Below, find each line holding "exact" and state how many there are, using the number alone.

Provided data:
....................

Definition all_steps : RecoverySteps :=
  {| rs_Ping := true; rs_CheckFingerprint := true; rs_ReloadConfiguration := true; rs_ReconcileLeases := true;
     rs_ReplayFailures := true; rs_RefreshCircuits := true |}.

Definition outage : list Event :=
  EvCoordinationFailure (Some (ErrOpaque "down")) :: EvRecover :: EvStep StepPing None ::
  EvMarkDegraded (Some (ErrOpaque "again")) :: EvStep StepCheckFingerprint (Some (ErrOpaque "gone")) ::
  EvRecover :: map (fun step => EvStep step None) (configured all_steps).

Lemma recovery_barrier_witness :
  exists s s' r pre, run (start all_steps) outage = Some s /\ exec s (EvFinish 7) = Some (s', r) /\
    outage = pre ++ EvRecover :: map (fun step => EvStep step None) (configured all_steps) /\
    rst_LastSuccess (rm_status (manager s')) = 7.
Proof.
  eexists _, _, _.
  destruct (recovery_barrier all_steps outage _ 7 _ _ ltac:(vm_compute; reflexivity) ltac:(vm_compute; reflexivity)
    ltac:(vm_compute; reflexivity) ltac:(vm_compute; reflexivity)) as (pre & Hpre & _ & Ht).
  exists pre. split_and!; [vm_compute; reflexivity..|exact Hpre|exact Ht].
Defined.

Lemma permanent_exec s e s' r :
  rst_State (rm_status (manager s)) = RecoveryPermanentFault -> exec s e = Some (s', r) ->
  (forall f todo, recovery s = Some {| rc_startingFailures := f; rc_todo := todo |} -> rm_failures (manager s) <> f) ->
  rst_State (rm_status (manager s')) = RecoveryPermanentFault.
Proof.
  intros Hp He Hne. destruct e as [err|err|err| |step result|now]; cbn [exec] in He.
  - injection He as <- <-. cbn. unfold MarkDegraded. by rewrite bool_decide_eq_true_2.
  - injection He as <- <-. cbn. unfold MarkPermanent. by rewrite (proj1 (proj2 (observeTransition_fields _ _ _))).
  - injection He as <- <-. cbn. unfold CoordinationFailure, MarkDegraded, MarkPermanent.
    rewrite (bool_decide_eq_true_2 _ Hp). destruct err as [e|]; [|done]. destruct (AsPermanent e); [|done].
    by rewrite (proj1 (proj2 (observeTransition_fields _ _ _))).
  - unfold recover_begin in He. destruct (recovery s); [done|]. rewrite bool_decide_eq_true_2 in He by done.
    by injection He as <- <-.
  - unfold recover_step in He. destruct (recovery s) as [[f [|next todo]]|] eqn:Hrec; [done| |done].
    case_bool_decide; [|done]. cbn [negb] in He. destruct result as [err|]; injection He as <- <-; [|done].
    cbn. unfold MarkDegraded, MarkPermanent. rewrite (bool_decide_eq_true_2 _ Hp).
    destruct (AsPermanent err); [|done]. by rewrite (proj1 (proj2 (observeTransition_fields _ _ _))).
  - unfold recover_finish in He. destruct (recovery s) as [[f [|]]|] eqn:Hrec; [|done..].
    rewrite bool_decide_eq_false_2 in He by by eapply Hne. cbn [negb] in He. by injection He as <- <-.
Qed.

Lemma permanent_counted steps s events f todo :
  Z.of_nat (length events) < 2 ^ 64 -> recovery_inv steps s events ->
  rst_State (rm_status (manager s)) = RecoveryPermanentFault ->
  recovery s = Some {| rc_startingFailures := f; rc_todo := todo |} -> rm_failures (manager s) <> f.
Proof.
  intros Hlen (_ & _ & Hin) Hp Hrec Hff. destruct (Hin _ Hrec) as (pre & mid & -> & [_ _ Hr (n & Hn & Hfn & Hq)]).
  cbn in *. rewrite length_app in Hlen. cbn in Hlen. case_bool_decide as Hn0.
  - destruct Hq as [_ Hs]. unfold sound in Hs. by rewrite bool_decide_eq_true_2 in Hs.
  - assert (Hmod : (f + n - f) mod 2 ^ 64 = 0).
    { rewrite Zminus_mod, <- Hfn, Hff, (Z.mod_small f) by lia. by rewrite Z.sub_diag. }
    replace (f + n - f) with n in Hmod by lia. rewrite Z.mod_small in Hmod; lia.
Qed.

(** A permanent fault is final: after it, whatever failures are reported and
    whatever recovery was in progress, the state stays the permanent fault, and a
    call of [Recover] returns a [PermanentError] without running a step. *)
Theorem permanent_fault_final steps before after s1 s2 :
  Z.of_nat (length (before ++ after)) < 2 ^ 64 ->
  run (start steps) before = Some s1 -> rst_State (rm_status (manager s1)) = RecoveryPermanentFault ->
  run s1 after = Some s2 ->
  rst_State (rm_status (manager s2)) = RecoveryPermanentFault /\
  (recovery s2 = None ->
   exec s2 EvRecover = Some (s2, Some (Some (PermanentError (rst_LastError (rm_status (manager s2))))))).
Proof.
  intros Hlen H1 Hp. revert s2 Hlen. induction after as [|e after IH] using rev_ind; intros s2 Hlen H2.
  - injection H2 as <-. split; [done|]. intros Hrec. cbn. unfold recover_begin.
    by rewrite Hrec, bool_decide_eq_true_2.
  - unfold run in H2. rewrite foldM_app in H2. destruct (foldM _ s1 after) as [s|] eqn:E; [|done]. cbn in H2.
    destruct (exec s e) as [[s' r]|] eqn:He; [|done]. injection H2 as <-.
    rewrite app_assoc, length_app in Hlen. cbn in Hlen. destruct (IH s ltac:(lia) E) as [Hs _].
    assert (Hinv : recovery_inv steps s (before ++ after)).
    { apply recovery_inv_run. unfold run in *. rewrite foldM_app, H1. exact E. }
    assert (Hs' : rst_State (rm_status (manager s')) = RecoveryPermanentFault).
    { eapply permanent_exec; [done..|]. intros f todo Hrec.
      by eapply (permanent_counted steps s (before ++ after)); [lia|..]. }
    split; [done|]. intros Hrec. cbn. unfold recover_begin. by rewrite Hrec, bool_decide_eq_true_2.
Qed.

Lemma permanent_fault_final_witness :
  exists s2, run (start all_steps) ([EvRecover; EvMarkPermanent (Some (ErrOpaque "fingerprint"))] ++
      map (fun step => EvStep step None) (configured all_steps) ++ [EvFinish 7]) = Some s2 /\
    rst_State (rm_status (manager s2)) = RecoveryPermanentFault.
Proof.
  eexists. split; [vm_compute; reflexivity|].
  refine (proj1 (permanent_fault_final all_steps [EvRecover; EvMarkPermanent (Some (ErrOpaque "fingerprint"))]
    (map (fun step => EvStep step None) (configured all_steps) ++ [EvFinish 7]) _ _ _ _ _ _));
    vm_compute; reflexivity.
Defined.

....................

Answer space:
2